Reflection: Blood and Salvation

by | Apr 15, 2019

But when Christ came as a high priest of the good things that have come, then through the greater and perfect tent (not made with hands, that is, not of this creation), he entered once for all into the Holy Place, not with the blood of goats and calves, but with his own blood, thus obtaining eternal redemption

Hebrews 9:11-12

We are in Holy Week.  This year I have been more aware of the fragility of life because so many people I know are recovering from various surgeries.  The most recent is my dog Gaby, who had knee surgery on Friday.

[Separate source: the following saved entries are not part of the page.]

Lemma list_json_laws : SerdeJsonLaws list_json.
Proof.
  intros l. cbn. destruct l as [|s l]; [done|]. unfold print_items.
  assert (read_items (fold_right (fun s t => print_item s ++ t) "" (s :: l)) = Some (s :: l)) as Hr.
  { generalize (s :: l). intros k. induction k as [|x k IH]; [done|]. cbn [fold_right]. by rewrite read_print_item, IH. }
  rewrite Hr. destruct (String.eqb_spec (fold_right (fun s t => print_item s ++ t) "" (s :: l)) "[]") as [E|]; [|done].
  by rewrite E in Hr.
Qed.

(** Hashes are the passwords themselves. *)
Definition plain_hasher : PasswordHasher := {|
  hash_password := fun _ p => Some p;
  verify_password := fun p h => Some (String.eqb p h) |}.
Lemma plain_hasher_laws : PasswordHasherLaws plain_hasher.
Proof. intros salt p h [= <-]. cbn. by rewrite String.eqb_refl. Qed.

Definition empty_idb : idb := mk_idb [] 1 [] 1 [] ∅ [] 1.
(** A database after first start and setup. *)
Definition fresh_idb : idb :=
  match setup_admin 0 DEFAULT_ADMIN_USERNAME "Secret-1" (seed_groups (J := list_json) 0 empty_idb) with
  | Ok (_, d) => d
  | Err _ => empty_idb
  end.

Lemma guesses_bounded_witness :
  let wrong t := (t, "admin", "guess") in
  let l := [wrong 1; wrong 2; wrong 3; wrong 4; wrong 5; wrong 6; (7, "admin", "Secret-1"); wrong 899] in
  let rs := (login_run (J := list_json) (H := plain_hasher) l (mk_uworld fresh_idb [])).1 in
  (rejections "admin" rs <= 5)%nat /\ map snd rs !! 6%nat = Some (Err (Locked 898)).
Proof.
  intros wrong l rs. split; [|vm_compute; reflexivity].
  apply (guesses_bounded (J := list_json) (H := plain_hasher) "admin" 0 l fresh_idb).
  - exact (map_Forall_empty _).
  - repeat constructor; vm_compute; discriminate.
  - apply (bool_decide_eq_true_1 _). vm_compute. reflexivity.
Defined.

(** ** Well-formed databases *)

(** The first row with a unique key is the row with that key. *)
Lemma find_key {A B} (f : A -> B) (p : A -> bool) (b : B) (l : list A) (x : A) :
  NoDup (map f l) -> (forall a, p a = true <-> f a = b) ->
  List.find p l = Some x <-> x ∈ l /\ f x = b.
Proof.
  intros Hnd Hp. split.
  - intros Hf. apply List.find_some in Hf as [Hin Hx]. split; [by apply list_elem_of_In|by apply Hp].
  - intros [Hin Hx]. induction l as [|a l IH]; [by apply elem_of_nil in Hin|]. cbn in Hnd |- *.
    apply NoDup_cons in Hnd as [Hna Hnd]. destruct (p a) eqn:Ha.
    + apply elem_of_cons in Hin as [->|Hin]; [done|]. apply Hp in Ha. destruct Hna.
      apply list_elem_of_fmap. exists x. by rewrite Ha, Hx.
    + apply elem_of_cons in Hin as [->|Hin]; [|by apply IH]. apply Hp in Hx. congruence.
Qed.
Lemma find_key_none {A B} (f : A -> B) (p : A -> bool) (b : B) (l : list A) :
  (forall a, p a = true <-> f a = b) -> List.find p l = None <-> b ∉ map f l.
Proof.
  intros Hp. split.
  - intros Hf (a & -> & Ha)%list_elem_of_fmap. apply list_elem_of_In in Ha.
    pose proof (List.find_none _ _ Hf a Ha) as Hn. by rewrite (proj2 (Hp a) eq_refl) in Hn.
  - intros Hb. destruct (List.find p l) as [a|] eqn:E; [|done]. destruct Hb.
    apply List.find_some in E as [Hin Ha]. apply list_elem_of_fmap. exists a.
    split; [symmetry; by apply Hp|by apply list_elem_of_In].
Qed.

Record wf `{J : SerdeJson} (d : idb) : Prop := {
  wf_uid : Forall (fun i => 0 < i < next_user d) (map u_id (users d));
  wf_uid_nd : NoDup (map u_id (users d));
  wf_uname_nd : NoDup (map u_name (users d));
  wf_gid : Forall (fun i => 0 < i < next_group d) (map g_id (user_groups d));
  wf_gid_nd : NoDup (map g_id (user_groups d));
  wf_gname_nd : NoDup (map g_name (user_groups d));
  wf_mem : Forall (fun m => m.1 ∈ map u_id (users d) /\ m.2 ∈ map g_id (user_groups d)) (user_group_members d);
  wf_mem_nd : NoDup (user_group_members d);
  wf_next : 0 < next_user d /\ 0 < next_group d;
  wf_text : Forall (fun g => is_Some (json_parse (g_permissions g))) (user_groups d);
}.

Lemma user_by_id_some `{J : SerdeJson} (d : idb) (id : Z) (u : UserRow) :
  wf d -> user_by_id id d = Some u <-> u ∈ users d /\ u_id u = id.
Proof. intros Hwf. apply (find_key u_id); [apply Hwf|]. intros a. apply Z.eqb_eq. Qed.
Lemma user_by_name_some `{J : SerdeJson} (d : idb) (name : string) (u : UserRow) :
  wf d -> user_by_name name d = Some u <-> u ∈ users d /\ u_name u = name.
Proof. intros Hwf. apply (find_key u_name); [apply Hwf|]. intros a. apply String.eqb_eq. Qed.
Lemma group_by_id_some `{J : SerdeJson} (d : idb) (id : Z) (g : GroupRow) :
  wf d -> group_by_id id d = Some g <-> g ∈ user_groups d /\ g_id g = id.
Proof. intros Hwf. apply (find_key g_id); [apply Hwf|]. intros a. apply Z.eqb_eq. Qed.
Lemma group_by_name_some `{J : SerdeJson} (d : idb) (name : string) (g : GroupRow) :
  wf d -> group_by_name name d = Some g <-> g ∈ user_groups d /\ g_name g = name.
Proof. intros Hwf. apply (find_key g_name); [apply Hwf|]. intros a. apply String.eqb_eq. Qed.
Lemma user_by_id_none (d : idb) (id : Z) : user_by_id id d = None <-> id ∉ map u_id (users d).
Proof. apply find_key_none. intros a. apply Z.eqb_eq. Qed.
Lemma user_by_name_none (d : idb) (name : string) : user_by_name name d = None <-> name ∉ map u_name (users d).
Proof. apply find_key_none. intros a. apply String.eqb_eq. Qed.
Lemma group_by_id_none (d : idb) (id : Z) : group_by_id id d = None <-> id ∉ map g_id (user_groups d).
Proof. apply find_key_none. intros a. apply Z.eqb_eq. Qed.
Lemma group_by_name_none (d : idb) (name : string) : group_by_name name d = None <-> name ∉ map g_name (user_groups d).
Proof. apply find_key_none. intros a. apply String.eqb_eq. Qed.

Lemma user_by_id_is_some (d : idb) (id : Z) : is_some (user_by_id id d) = true <-> id ∈ map u_id (users d).
Proof.
  destruct (user_by_id id d) as [u|] eqn:E; cbn.
  - split; [intros _|done]. apply List.find_some in E as [Hin Hid]. apply list_elem_of_fmap. exists u.
    split; [symmetry; by apply Z.eqb_eq|by apply list_elem_of_In].
  - apply user_by_id_none in E. split; [done|intros ?; by destruct E].
Qed.
Lemma group_by_id_is_some (d : idb) (id : Z) : is_some (group_by_id id d) = true <-> id ∈ map g_id (user_groups d).
Proof.
  destruct (group_by_id id d) as [u|] eqn:E; cbn.
  - split; [intros _|done]. apply List.find_some in E as [Hin Hid]. apply list_elem_of_fmap. exists u.
    split; [symmetry; by apply Z.eqb_eq|by apply list_elem_of_In].
  - apply group_by_id_none in E. split; [done|intros ?; by destruct E].
Qed.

As I attempt to take care of Gaby now that she’s home, I am reminded of how many times I’ve wondered about what motherhood would have been like for me.  I am able to do the work I do largely because I have so few responsibilities at home—except for the short time I was caring for my father, my only care has been for myself and my pets.  So as I struggle to watch out for this injured creature, I can only marvel at the love and energy expended on the care for a precious child.

Of course, the great mystery of this week is the suffering of Jesus, God’s own precious child, whose love for the outcast, obedience to his heavenly father, and challenge to the establishment church and political leaders culminated in his rejection and killing at the hands of the world he came down to love. 

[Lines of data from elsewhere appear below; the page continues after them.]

(* ===== verification/Access.v ===== *)
(** * Access: authentication of requests and the identity endpoints

    The middlewares in front of the API (adapter/http/middleware/auth.rs,
    csrf.rs, extractor.rs, setup_guard.rs), the session cookie
    (adapter/http/session.rs) and the handlers of users, groups and API keys
    (adapter/http/identity/auth.rs, api_keys.rs), over [Users] and [Identity].
    A response is its status, its cookies and the data of its body; texts are
    left out.  Random tokens, salts and the clock come with each request. *)

From Stdlib Require Import ZArith Lia List Ascii String.
From stdpp Require Import base list gmap sets strings.
From S2P Require Import Prelude RStr Identity Users.

Local Open Scope string_scope.
Local Open Scope Z_scope.

(** ** Requests and responses *)

Inductive Method : Type := GET | HEAD | POST | PUT | DELETE | PATCH | OPTIONS | OtherMethod.
#[export] Instance Method_eq_dec : EqDecision Method.
Proof. solve_decision. Defined.

(** Of a request: its path as sent, method, cookies, the headers the middlewares
    read and the peer's address as text. *)
Record HttpRequest : Type := mk_request {
  path : string; method : Method; cookies : list (string * string);
  x_api_key : option string; x_csrf_token : option string; peer : string }.

Record Cookie : Type := mk_cookie {
  ck_name : string; ck_value : string; ck_http_only : bool; ck_secure : bool; ck_strict : bool; ck_max_age : Z }.

Inductive Body : Type :=
  | Text
  | LoggedIn (role : string) (force_password_change : bool) (csrf : string)
  | RetryAfter (secs : Z)
  | Me (profile : UserProfile) (csrf : option string)
  | UserList (users : list UserListEntry)
  | GroupList (groups : list (GroupRow * Json * list (Z * string)))
  | GroupBody (group : GroupDetail)
  | GroupChanged (group : GroupMutation)
  | KeyList (keys : list ApiKeyRow)
  | NewKey (id : Z) (key name level : string).

Record Response : Type := mk_resp { status : Z; set_cookies : list Cookie; body : Body }.
Definition reply (status : Z) : Response := mk_resp status [] Text.
Definition reply_with (status : Z) (b : Body) : Response := mk_resp status [] b.

(** The clock, the configuration and the randomness of one request. *)
Record Env : Type := mk_env {
  now : Z; cfg : SessionConfig; salt : string; new_session_id : string; new_csrf_token : string; raw_key : string }.

(** ** The world *)

Record aworld : Type := mk_aworld { aw_users : uworld; aw_sessions : SessionService }.

Definition on_users {E A} (m : sm uworld E A) : sm aworld E A := fun w =>
  let '(r, u) := m (aw_users w) in (r, mk_aworld u (aw_sessions w)).
Definition on_sessions {E A} (f : SessionService -> A * SessionService) : sm aworld E A := fun w =>
  let '(a, s) := f (aw_sessions w) in (Ok a, mk_aworld (aw_users w) s).
Definition sessions_do {E} (f : SessionService -> SessionService) : sm aworld E unit :=
  on_sessions (fun s => (tt, f s)).

(** [m]'s outcome, never an error: a handler answers every request. *)
Definition handler : Type := sm aworld Empty_set Response.
Definition answer {E A} (m : sm uworld E A) (k : result E A -> handler) : handler :=
  do! r := sm_try (on_users m) in k r.

(** ** Session cookies *)

Definition SESSION_COOKIE_NAME : string := "netguardia_session".
Definition SECURE_SESSION_COOKIE_NAME : string := "__Host-netguardia_session".
Definition cookie_name (cfg : SessionConfig) : string :=
  if force_https cfg then SECURE_SESSION_COOKIE_NAME else SESSION_COOKIE_NAME.
(** [i64::try_from(secs).unwrap_or(i64::MAX)] *)
Definition cookie_duration (secs : Z) : Z := Z.min secs (umax 63).
Definition session_cookie (cfg : SessionConfig) (s : CreatedSession) : Cookie :=
  mk_cookie (cookie_name cfg) (cs_id s) true (force_https cfg) true (cookie_duration (cs_max_age_secs s)).
Definition removal_cookie_for (cfg : SessionConfig) (name : string) : Cookie :=
  mk_cookie name "" true (force_https cfg) true 0.
Definition removal_cookies (cfg : SessionConfig) : list Cookie :=
  removal_cookie_for cfg (cookie_name cfg) ::
  (if String.eqb (cookie_name cfg) SESSION_COOKIE_NAME then [] else [removal_cookie_for cfg SESSION_COOKIE_NAME]).

(** [req.cookie(cookie_service.cookie_name())] *)
Definition session_cookie_of (cfg : SessionConfig) (req : HttpRequest) : option string :=
  snd <$> List.find (fun c => String.eqb c.1 (cookie_name cfg)) (cookies req).

(** ** Required permissions *)

Definition PERMISSION_USERS_ADMIN : string := "users:admin".
Definition PERMISSION_API_KEYS_ADMIN : string := "api_keys:admin".
Definition PERMISSION_ACCESS_CONTROL_WRITE : string := "access_control:write".

(** What a path needs: nothing, one permission, or reading or writing a resource. *)
Inductive Need : Type := Nothing | Permission (p : string) | Resource (r : string).

Definition need_of_path (path : string) : Need :=
  let under p := starts_with path p in
  let equals p := String.eqb path p in
  if equals "/api/auth/login" || equals "/api/auth/logout" || equals "/api/auth/me" || equals "/api/auth/change-password" then Nothing
  else if under "/api/auth/" then Permission PERMISSION_USERS_ADMIN
  else if under "/api/health/" then Resource "dashboard"
  else if under "/api/stats/drops" then Resource "drops"
  else if under "/api/stats/flows" then Resource "traffic_map"
  else if under "/api/stats/summary" then Resource "statistics"
  else if under "/api/ml/" || under "/api/byo/" then Resource "ai_detection"
  else if under "/api/fusion/" then Resource "fusion"
  else if under "/api/flow-trace/" then Resource "flow_trace"
  else if under "/api/acl/geo/" then Resource "geo_block"
  else if under "/api/acl/" then Resource "access_control"
  else if under "/api/filter/dns/" then Resource "dns_filter"
  else if under "/api/filter/http/" || under "/api/filter/ssh/" then Resource "protocol_filter"
  else if under "/api/rate-limit/" then Resource "rate_limit"
  else if under "/api/system/" then Resource "system"
  else if equals "/api/api-keys" || under "/api/api-keys/" then Permission PERMISSION_API_KEYS_ADMIN
  else if str_contains path "/soar/blocks/" && ends_with path "/unblock" then Permission PERMISSION_ACCESS_CONTROL_WRITE
  else if under "/api/soar/" || under "/api/notifications/" || equals "/api/report" || under "/api/report/"
          || equals "/api/logs" || under "/api/logs/" || equals "/api/audit" || under "/api/audit/" then Resource "system"
  else Nothing.

Definition required_permission (path : string) (m : Method) : option string :=
  match need_of_path path with
  | Nothing => None
  | Permission p => Some p
  | Resource r => Some (r ++ ":" ++ (if decide (m = GET) then "read" else "write"))
  end.

Definition is_auth_exempt_request (path : string) (m : Method) : bool :=
  bool_decide (m = OPTIONS) || String.eqb path "/api/auth/login" || starts_with path "/api/setup/"
  || negb (starts_with path "/api/").

(** ** CSRF *)

Definition is_state_changing (m : Method) : bool := negb (bool_decide (m ∈ [GET; HEAD; OPTIONS])).
Definition is_csrf_exempt_path (path : string) : bool :=
  String.eqb path "/api/auth/login" || starts_with path "/api/setup/" || starts_with path "/ws/".
Definition should_require_csrf_token (path : string) (m : Method) (has_api_key : bool) : bool :=
  negb has_api_key && is_state_changing m && negb (is_csrf_exempt_path path).

(** The middleware around the handlers [k]. *)
Definition csrf_middleware (env : Env) (req : HttpRequest) (k : handler) : handler :=
  if should_require_csrf_token (path req) (method req) (is_some (x_api_key req)) then
    match x_csrf_token req with
    | None => sm_ret (reply 403)
    | Some token =>
        match session_cookie_of (cfg env) req with
        | None => sm_ret (reply 403)
        | Some id =>
            do! s := on_sessions (fun s => (csrf_token_status (cfg env) (now env) id token s, s)) in
            match s with
            | Valid => k
            | Expired => run! sessions_do (remove_session id) in sm_ret (reply 403)
            | Invalid | MissingSession => sm_ret (reply 403)
            end
        end
    end
  else k.

(** ** Authentication *)

(** HMAC of a raw API key. *)
Class ApiKeyHasher : Type := hash_api_key : string -> string.

(** The statement commits before it may still fail. *)
Definition db_sm {A} (m : sm idb DbError A) : sm uworld DbError A := fun w =>
  match uw_faults w with
  | true :: fs => (Err QueryFailed, mk_uworld (uw_db w) fs)
  | fs => let '(r, d) := m (uw_db w) in (r, mk_uworld d (tail fs))
  end.

Section Access.
Context `{J : SerdeJson} `{H : PasswordHasher} `{K : ApiKeyHasher}.

Definition authenticate_api_key (env : Env) (peer api_key : string) : sm uworld Response Claims :=
  let rate_key := "apikey:" ++ peer in
  do! lock := sm_try (db (get_remaining_lock_secs (now env) rate_key)) in
  match lock with
  | Ok (Some remaining) => sm_fail (reply_with 429 (RetryAfter remaining))
  | Err _ => sm_fail (reply 500)
  | Ok None =>
      run! sm_map_err (fun _ => reply 500) (db (clear_expired_login_lock (now env) rate_key)) in
      do! found := sm_try (db_sm (validate_api_key (now env) (hash_api_key api_key))) in
      match found with
      | Ok (Some key_claims) =>
          run! sm_try (db (clear_login_failures rate_key)) in sm_ret key_claims
      | Ok None =>
          run! sm_try (db (record_login_failure (now env) rate_key)) in sm_fail (reply 401)
      | Err _ => sm_fail (reply 500)
      end
  end.

Definition authenticate (env : Env) (req : HttpRequest) : sm aworld Response Claims :=
  match x_api_key req with
  | Some api_key => on_users (authenticate_api_key env (peer req) api_key)
  | None =>
      do! id := sm_some (reply 401) (session_cookie_of (cfg env) req) in
      do! c := on_sessions (claims_for_session (cfg env) (now env) id) in
      sm_some (reply 401) c
  end.

(** The claims a request is handled with, or the response that refuses it. *)
Definition authorize (env : Env) (req : HttpRequest) : sm aworld Response (option Claims) :=
  if is_auth_exempt_request (path req) (method req) then sm_ret None
  else
    do! c := authenticate env req in
    match required_permission (path req) (method req) with
    | Some required =>
        if bool_decide (required ∈ cl_permissions c) then sm_ret (Some c) else sm_fail (reply 403)
    | None => sm_ret (Some c)
    end.

(** Authentication, then CSRF, then the handler. *)
Definition serve (env : Env) (req : HttpRequest) (h : option Claims -> handler) : handler :=
  do! a := sm_try (authorize env req) in
  match a with
  | Err resp => sm_ret resp
  | Ok c => csrf_middleware env req (h c)
  end.

(** The [AuthClaims] extractor. *)
Definition with_claims (k : Claims -> handler) (c : option Claims) : handler :=
  match c with Some c => k c | None => sm_ret (reply 401) end.

(** ** Handlers of /api/auth *)

Definition user_error (e : UserError) : Response :=
  match e with
  | UserValidation _ => reply 400
  | Unauthorized => reply 401
  | UserForbidden _ => reply 403
  | UserMissing => reply 404
  | UserHashFailed | UserInternal _ => reply 500
  end.
Definition group_error (e : GroupError) : Response :=
  match e with
  | GroupValidation _ => reply 400
  | GroupForbidden _ => reply 403
  | GroupMissing => reply 404
  | GroupConflict _ => reply 409
  | GroupInternal _ => reply 500
  end.

Definition handle_login (env : Env) (username password : string) : handler :=
  answer (login (now env) username password) (fun r =>
    match r with
    | Ok result =>
        let claims := mk_claims (lr_user_id result) (lr_username result) (lr_role result) (lr_permissions result) in
        do! session := on_sessions (create_session (cfg env) (now env) (new_session_id env) (new_csrf_token env) claims) in
        sm_ret (mk_resp 200 [session_cookie (cfg env) session]
                  (LoggedIn (lr_role result) (lr_force result) (cs_csrf_token session)))
    | Err (Locked secs) => sm_ret (reply_with 429 (RetryAfter secs))
    | Err InvalidCredentials => sm_ret (reply 401)
    | Err InternalError => sm_ret (reply 500)
    end).

Definition handle_logout (env : Env) (req : HttpRequest) : handler :=
  run! match session_cookie_of (cfg env) req with
       | Some id => sessions_do (remove_session id)
       | None => sm_ret tt
       end in
  sm_ret (mk_resp 200 (removal_cookies (cfg env)) Text).

Definition handle_register (env : Env) (c : Claims) (username password role : string) : handler :=
  answer (register (now env) (salt env) username password role (cl_role c)) (fun r =>
    sm_ret match r with
    | Ok _ => reply 201
    | Err (RegisterValidation _) | Err InvalidRole => reply 400
    | Err RegisterForbidden => reply 403
    | Err RegisterHashFailed => reply 500
    | Err (RegisterConflict _) => reply 409
    | Err (RegisterInternal _) => reply 500
    end).

Definition handle_me (env : Env) (req : HttpRequest) (c : Claims) : handler :=
  answer (user_profile (sub c) (cl_username c)) (fun r =>
    match r with
    | Ok profile =>
        do! csrf := on_sessions (fun s =>
          (match session_cookie_of (cfg env) req with
           | Some id => csrf_token_for_session (cfg env) (now env) id s
           | None => None
           end, s)) in
        sm_ret (reply_with 200 (Me profile csrf))
    | Err _ => sm_ret (reply 500)
    end).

Every year the question “why did it have to be this way?” comes to me, and honestly I don’t think this is a question any mortal can adequately answer.  Even Jesus wondered about this in Gethsemane garden, and yet in faith he continued on his journey to the cross.

When I was in seminary, my spiritual hero was a woman who was undergoing chemotherapy from the breast cancer that eventually killed her.  The chemo came in a bright red liquid, and she came to equate the chemo to the blood of Christ presented to all of us in communion.  She even went so far as to connect the harsh cleansing of the chemo, which seemed to almost kill her in order to eradicate the cancer, with the cleansing of sin that comes with taking the cup at the Lord’s table.  Are we willing to give our all, to be willing to die to self in order to gain the life that God wills for us? 

As we experience the limitations and even horrors of mortal life, may we learn to appreciate the radical lengths Jesus went in order to bring us back to God.  As we consider our love and care for those we love, may we remember the pain that God was willing to go through, watching Jesus die in pain and humiliation for the sake of a world that hated him.  As we ask God for everything that comes to our mind, may we every once in a while take a moment of silence and dare to listen for what God might want of us, and may we trust that whatever we do for Christ, we will also find peace in the eternal love of God.

The poet Richard Jones considered the great faith of Mamie Till, the mother of Emmett Till.  For mothers like her, Jesus’ sacrifice proved that God knew her pain.  And through mothers like her, God’s healing and justice are furthered in this broken world.  Even in the depths of our own personal pain, even as the blood of life is shed for reasons of injury or violence or even birth, may we entrust our lives to our Lord, in gratitude for the life-saving love of Jesus.

“The Face”
by Richard Jones

Emmet Till’s mother
speaking over the radio

She tells in a comforting voice
what it was like to touch her dead boy’s face,
how she’d lingered and traced
the broken jaw, the crushed eyes—
the face that badly beaten, disfigured—
before confirming his identity.

And then she compares his face to
the face of Jesus, dying on the cross.

This mother says no, she’d not recognize
her Lord, for he was beaten far, far worse
than the son she loved with all her heart.

For, she said, she could still discern her son’s curved earlobe,
but the face of Christ
was beaten to death by the whole world.